MATERIAL PROVIDED Start Marker

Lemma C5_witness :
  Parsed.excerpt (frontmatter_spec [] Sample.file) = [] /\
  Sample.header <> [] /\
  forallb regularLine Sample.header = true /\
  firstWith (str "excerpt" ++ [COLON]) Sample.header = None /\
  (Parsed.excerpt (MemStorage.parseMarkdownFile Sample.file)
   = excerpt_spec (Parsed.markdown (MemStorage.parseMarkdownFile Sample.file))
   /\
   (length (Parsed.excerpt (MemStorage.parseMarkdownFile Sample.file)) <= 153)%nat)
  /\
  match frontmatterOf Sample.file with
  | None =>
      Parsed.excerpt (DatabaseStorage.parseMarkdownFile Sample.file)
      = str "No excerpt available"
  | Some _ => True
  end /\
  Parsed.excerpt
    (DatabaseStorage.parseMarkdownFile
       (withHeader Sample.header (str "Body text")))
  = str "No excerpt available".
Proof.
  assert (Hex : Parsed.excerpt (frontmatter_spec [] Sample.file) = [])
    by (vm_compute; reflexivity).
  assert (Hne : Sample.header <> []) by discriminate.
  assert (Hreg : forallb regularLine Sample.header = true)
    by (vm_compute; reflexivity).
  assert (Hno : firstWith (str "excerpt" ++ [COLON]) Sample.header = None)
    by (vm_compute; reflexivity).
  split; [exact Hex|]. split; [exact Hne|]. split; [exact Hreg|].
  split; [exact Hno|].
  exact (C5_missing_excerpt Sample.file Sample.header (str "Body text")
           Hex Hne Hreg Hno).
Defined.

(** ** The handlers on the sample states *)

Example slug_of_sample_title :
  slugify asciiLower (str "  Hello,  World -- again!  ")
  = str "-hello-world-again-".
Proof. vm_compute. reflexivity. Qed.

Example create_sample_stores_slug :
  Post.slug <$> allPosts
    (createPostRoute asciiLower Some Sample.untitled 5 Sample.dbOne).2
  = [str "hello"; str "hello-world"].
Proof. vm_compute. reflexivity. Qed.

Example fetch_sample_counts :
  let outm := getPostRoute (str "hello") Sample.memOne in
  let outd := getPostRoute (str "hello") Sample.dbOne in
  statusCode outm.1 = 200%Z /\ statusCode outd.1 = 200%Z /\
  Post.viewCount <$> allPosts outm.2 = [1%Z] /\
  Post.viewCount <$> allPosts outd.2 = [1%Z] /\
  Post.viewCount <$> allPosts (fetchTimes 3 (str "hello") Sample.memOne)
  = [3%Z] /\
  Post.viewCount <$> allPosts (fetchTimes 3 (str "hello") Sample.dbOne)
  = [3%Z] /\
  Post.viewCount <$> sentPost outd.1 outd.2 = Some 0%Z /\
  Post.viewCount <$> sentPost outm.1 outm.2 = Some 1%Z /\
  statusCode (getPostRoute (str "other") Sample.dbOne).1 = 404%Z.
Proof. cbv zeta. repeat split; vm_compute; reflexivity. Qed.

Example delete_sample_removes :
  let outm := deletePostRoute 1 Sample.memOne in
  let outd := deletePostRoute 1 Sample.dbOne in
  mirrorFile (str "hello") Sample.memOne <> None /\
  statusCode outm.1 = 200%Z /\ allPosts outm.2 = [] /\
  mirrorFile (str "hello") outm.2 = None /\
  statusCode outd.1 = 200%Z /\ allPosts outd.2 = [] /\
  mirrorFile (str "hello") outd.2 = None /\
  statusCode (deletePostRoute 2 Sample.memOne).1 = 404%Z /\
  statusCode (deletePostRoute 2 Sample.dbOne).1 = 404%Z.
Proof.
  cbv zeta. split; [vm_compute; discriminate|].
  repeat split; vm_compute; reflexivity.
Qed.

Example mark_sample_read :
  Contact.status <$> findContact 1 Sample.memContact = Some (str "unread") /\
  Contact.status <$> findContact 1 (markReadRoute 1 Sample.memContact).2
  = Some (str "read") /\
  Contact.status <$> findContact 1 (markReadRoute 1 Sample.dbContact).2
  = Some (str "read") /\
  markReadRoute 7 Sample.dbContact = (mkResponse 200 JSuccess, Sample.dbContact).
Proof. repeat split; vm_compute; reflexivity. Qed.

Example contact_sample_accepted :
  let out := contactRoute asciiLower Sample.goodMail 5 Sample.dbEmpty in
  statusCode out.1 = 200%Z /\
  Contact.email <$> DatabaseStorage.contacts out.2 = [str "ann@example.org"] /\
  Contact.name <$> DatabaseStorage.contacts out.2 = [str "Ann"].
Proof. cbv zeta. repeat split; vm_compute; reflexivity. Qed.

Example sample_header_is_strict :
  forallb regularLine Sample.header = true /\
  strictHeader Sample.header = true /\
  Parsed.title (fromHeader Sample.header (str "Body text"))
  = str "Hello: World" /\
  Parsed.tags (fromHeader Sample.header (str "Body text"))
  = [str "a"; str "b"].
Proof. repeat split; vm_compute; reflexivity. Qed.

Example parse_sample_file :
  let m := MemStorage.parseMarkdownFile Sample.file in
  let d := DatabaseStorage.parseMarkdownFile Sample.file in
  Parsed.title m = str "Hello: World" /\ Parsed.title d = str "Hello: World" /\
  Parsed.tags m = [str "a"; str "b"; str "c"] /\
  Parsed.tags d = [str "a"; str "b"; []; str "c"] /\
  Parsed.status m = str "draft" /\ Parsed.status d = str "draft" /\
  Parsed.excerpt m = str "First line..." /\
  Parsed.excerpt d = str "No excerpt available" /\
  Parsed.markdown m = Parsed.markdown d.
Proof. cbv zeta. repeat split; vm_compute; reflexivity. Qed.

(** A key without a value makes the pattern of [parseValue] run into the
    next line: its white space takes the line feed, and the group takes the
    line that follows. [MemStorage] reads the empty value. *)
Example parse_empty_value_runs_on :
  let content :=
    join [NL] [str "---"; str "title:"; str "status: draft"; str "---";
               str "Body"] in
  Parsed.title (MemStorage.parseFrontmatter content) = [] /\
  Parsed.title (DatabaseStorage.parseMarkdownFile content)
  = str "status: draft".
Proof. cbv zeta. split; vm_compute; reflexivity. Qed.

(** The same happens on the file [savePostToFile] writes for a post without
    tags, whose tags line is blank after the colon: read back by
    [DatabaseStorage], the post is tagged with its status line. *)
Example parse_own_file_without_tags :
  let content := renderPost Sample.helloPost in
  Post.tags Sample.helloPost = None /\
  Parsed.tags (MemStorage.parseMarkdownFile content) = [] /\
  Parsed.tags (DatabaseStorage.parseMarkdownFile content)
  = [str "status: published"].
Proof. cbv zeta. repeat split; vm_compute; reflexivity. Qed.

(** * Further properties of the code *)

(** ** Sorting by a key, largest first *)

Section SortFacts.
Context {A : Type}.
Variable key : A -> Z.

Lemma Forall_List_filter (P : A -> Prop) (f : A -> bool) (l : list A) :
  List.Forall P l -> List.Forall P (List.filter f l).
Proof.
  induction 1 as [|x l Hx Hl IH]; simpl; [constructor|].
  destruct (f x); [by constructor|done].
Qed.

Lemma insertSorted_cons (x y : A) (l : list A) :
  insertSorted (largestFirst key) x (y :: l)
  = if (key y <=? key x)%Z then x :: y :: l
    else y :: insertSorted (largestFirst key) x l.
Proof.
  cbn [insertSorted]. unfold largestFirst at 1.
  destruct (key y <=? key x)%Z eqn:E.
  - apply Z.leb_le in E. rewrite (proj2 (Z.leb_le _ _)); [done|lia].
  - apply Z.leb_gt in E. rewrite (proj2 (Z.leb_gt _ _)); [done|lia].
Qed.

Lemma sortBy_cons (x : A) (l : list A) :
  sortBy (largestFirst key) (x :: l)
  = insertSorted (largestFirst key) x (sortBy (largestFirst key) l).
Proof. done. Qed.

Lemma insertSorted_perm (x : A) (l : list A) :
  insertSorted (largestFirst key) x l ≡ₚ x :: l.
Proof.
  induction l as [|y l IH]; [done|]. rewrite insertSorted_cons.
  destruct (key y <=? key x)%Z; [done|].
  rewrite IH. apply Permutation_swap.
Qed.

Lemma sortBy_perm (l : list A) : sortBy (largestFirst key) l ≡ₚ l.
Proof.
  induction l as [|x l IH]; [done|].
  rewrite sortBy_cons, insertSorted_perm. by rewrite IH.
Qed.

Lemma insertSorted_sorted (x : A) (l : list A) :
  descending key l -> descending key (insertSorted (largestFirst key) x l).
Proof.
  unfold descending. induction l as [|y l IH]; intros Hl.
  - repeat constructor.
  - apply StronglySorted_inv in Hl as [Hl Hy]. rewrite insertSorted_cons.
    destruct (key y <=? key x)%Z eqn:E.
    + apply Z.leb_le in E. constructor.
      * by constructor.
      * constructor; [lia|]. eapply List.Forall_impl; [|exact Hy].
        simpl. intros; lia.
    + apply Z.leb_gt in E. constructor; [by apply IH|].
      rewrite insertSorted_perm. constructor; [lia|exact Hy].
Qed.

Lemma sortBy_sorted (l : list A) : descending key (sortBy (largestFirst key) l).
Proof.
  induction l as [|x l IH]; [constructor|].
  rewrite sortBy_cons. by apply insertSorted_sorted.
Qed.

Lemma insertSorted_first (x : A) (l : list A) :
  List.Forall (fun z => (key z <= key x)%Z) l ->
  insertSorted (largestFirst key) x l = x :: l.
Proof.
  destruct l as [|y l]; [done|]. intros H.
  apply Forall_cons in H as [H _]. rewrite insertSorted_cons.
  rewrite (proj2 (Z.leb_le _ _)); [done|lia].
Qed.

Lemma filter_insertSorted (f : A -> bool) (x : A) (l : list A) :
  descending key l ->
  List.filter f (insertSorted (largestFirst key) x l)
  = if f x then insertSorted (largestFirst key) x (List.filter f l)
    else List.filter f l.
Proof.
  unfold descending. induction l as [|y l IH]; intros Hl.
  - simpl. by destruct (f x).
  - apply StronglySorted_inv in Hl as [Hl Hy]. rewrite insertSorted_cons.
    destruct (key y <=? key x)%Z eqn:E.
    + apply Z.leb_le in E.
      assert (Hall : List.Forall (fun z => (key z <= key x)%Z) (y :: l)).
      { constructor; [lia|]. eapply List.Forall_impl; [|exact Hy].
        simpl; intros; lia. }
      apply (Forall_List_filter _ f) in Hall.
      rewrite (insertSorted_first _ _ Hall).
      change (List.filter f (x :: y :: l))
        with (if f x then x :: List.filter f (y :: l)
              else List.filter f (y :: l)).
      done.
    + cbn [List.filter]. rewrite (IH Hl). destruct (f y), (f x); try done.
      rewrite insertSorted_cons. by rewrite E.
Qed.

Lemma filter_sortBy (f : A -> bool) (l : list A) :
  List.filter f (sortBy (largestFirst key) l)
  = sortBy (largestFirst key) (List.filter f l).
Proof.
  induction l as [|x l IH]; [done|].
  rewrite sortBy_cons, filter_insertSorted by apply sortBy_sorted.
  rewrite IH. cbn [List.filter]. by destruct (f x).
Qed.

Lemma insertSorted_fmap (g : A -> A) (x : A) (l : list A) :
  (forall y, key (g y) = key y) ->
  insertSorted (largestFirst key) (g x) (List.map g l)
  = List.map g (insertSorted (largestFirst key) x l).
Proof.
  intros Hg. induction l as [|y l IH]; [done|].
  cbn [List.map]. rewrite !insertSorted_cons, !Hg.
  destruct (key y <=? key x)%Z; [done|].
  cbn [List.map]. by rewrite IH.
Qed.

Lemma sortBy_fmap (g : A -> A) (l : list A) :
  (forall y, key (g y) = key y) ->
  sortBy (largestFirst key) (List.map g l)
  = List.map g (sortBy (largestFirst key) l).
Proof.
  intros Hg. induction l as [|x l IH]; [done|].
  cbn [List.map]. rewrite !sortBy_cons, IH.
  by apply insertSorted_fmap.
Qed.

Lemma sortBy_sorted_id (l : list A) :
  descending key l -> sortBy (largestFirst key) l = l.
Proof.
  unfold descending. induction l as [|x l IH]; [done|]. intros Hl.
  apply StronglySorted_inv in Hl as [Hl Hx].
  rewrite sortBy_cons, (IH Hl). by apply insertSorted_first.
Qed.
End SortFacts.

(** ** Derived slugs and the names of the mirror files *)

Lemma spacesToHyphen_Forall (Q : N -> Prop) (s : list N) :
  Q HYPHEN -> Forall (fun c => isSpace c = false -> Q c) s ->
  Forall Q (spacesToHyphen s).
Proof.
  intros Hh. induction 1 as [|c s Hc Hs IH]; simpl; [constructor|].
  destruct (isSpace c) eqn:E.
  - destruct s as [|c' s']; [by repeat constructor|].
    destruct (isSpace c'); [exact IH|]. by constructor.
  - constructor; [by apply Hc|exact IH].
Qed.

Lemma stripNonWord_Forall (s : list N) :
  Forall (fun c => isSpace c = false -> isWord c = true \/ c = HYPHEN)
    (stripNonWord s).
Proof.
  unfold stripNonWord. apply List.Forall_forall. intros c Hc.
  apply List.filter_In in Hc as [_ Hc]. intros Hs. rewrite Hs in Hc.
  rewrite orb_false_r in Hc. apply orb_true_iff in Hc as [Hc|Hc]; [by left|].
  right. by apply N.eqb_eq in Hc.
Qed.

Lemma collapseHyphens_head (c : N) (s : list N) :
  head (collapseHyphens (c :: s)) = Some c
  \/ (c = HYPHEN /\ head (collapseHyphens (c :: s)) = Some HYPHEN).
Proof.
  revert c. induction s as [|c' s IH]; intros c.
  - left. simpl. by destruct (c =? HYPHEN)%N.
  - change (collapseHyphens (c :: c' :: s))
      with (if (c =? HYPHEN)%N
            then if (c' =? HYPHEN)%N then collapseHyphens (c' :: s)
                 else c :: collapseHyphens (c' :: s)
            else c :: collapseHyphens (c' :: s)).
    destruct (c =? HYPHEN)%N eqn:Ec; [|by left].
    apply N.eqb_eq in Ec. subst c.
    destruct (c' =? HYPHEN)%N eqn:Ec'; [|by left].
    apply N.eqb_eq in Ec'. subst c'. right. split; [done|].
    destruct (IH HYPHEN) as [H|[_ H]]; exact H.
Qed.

MATERIAL PROVIDED End Marker
MATERIAL PROVIDED Start Marker

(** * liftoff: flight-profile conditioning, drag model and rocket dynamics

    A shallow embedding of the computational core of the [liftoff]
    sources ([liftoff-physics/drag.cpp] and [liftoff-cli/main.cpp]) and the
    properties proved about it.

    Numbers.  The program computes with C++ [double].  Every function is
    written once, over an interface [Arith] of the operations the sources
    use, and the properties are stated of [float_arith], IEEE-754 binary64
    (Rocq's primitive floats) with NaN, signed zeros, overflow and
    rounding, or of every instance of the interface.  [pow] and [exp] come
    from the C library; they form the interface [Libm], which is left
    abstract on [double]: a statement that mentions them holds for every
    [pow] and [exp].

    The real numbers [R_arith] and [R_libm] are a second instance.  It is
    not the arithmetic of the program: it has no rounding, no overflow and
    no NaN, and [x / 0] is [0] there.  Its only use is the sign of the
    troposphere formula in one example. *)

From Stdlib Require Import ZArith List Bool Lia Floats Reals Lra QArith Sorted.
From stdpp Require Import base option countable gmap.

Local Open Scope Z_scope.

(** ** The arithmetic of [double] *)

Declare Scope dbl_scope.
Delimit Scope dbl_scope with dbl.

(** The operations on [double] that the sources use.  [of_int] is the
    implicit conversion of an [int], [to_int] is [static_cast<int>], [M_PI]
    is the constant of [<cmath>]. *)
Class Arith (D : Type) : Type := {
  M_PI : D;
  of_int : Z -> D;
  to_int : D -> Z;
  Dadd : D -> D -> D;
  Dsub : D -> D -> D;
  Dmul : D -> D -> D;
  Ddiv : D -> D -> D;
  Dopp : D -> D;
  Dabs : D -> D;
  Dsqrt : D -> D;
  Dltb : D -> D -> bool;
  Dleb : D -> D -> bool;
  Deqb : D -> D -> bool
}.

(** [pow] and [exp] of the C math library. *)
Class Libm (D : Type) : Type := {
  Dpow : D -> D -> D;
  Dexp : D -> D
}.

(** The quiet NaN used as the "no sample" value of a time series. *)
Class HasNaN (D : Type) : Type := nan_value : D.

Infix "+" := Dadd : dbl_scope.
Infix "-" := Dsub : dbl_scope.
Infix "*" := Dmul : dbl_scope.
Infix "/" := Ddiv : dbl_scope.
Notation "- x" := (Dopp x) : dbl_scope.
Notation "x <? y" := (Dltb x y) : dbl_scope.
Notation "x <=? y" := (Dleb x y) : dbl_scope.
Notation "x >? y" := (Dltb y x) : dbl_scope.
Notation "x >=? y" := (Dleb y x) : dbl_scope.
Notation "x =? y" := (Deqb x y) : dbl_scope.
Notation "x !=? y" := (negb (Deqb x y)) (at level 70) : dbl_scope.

MATERIAL PROVIDED End Marker

* _WORK INSTRUCTIONS_
From the listing above, output exactly the run of lines that starts with the line containing "Ddiv : dbl_scope." and ends with the line containing "70) : dbl_scope.".

* _REPLY_
Infix "/" := Ddiv : dbl_scope.
Notation "- x" := (Dopp x) : dbl_scope.
Notation "x <? y" := (Dltb x y) : dbl_scope.
Notation "x <=? y" := (Dleb x y) : dbl_scope.
Notation "x >? y" := (Dltb y x) : dbl_scope.
Notation "x >=? y" := (Dleb y x) : dbl_scope.
Notation "x =? y" := (Deqb x y) : dbl_scope.
Notation "x !=? y" := (negb (Deqb x y)) (at level 70) : dbl_scope.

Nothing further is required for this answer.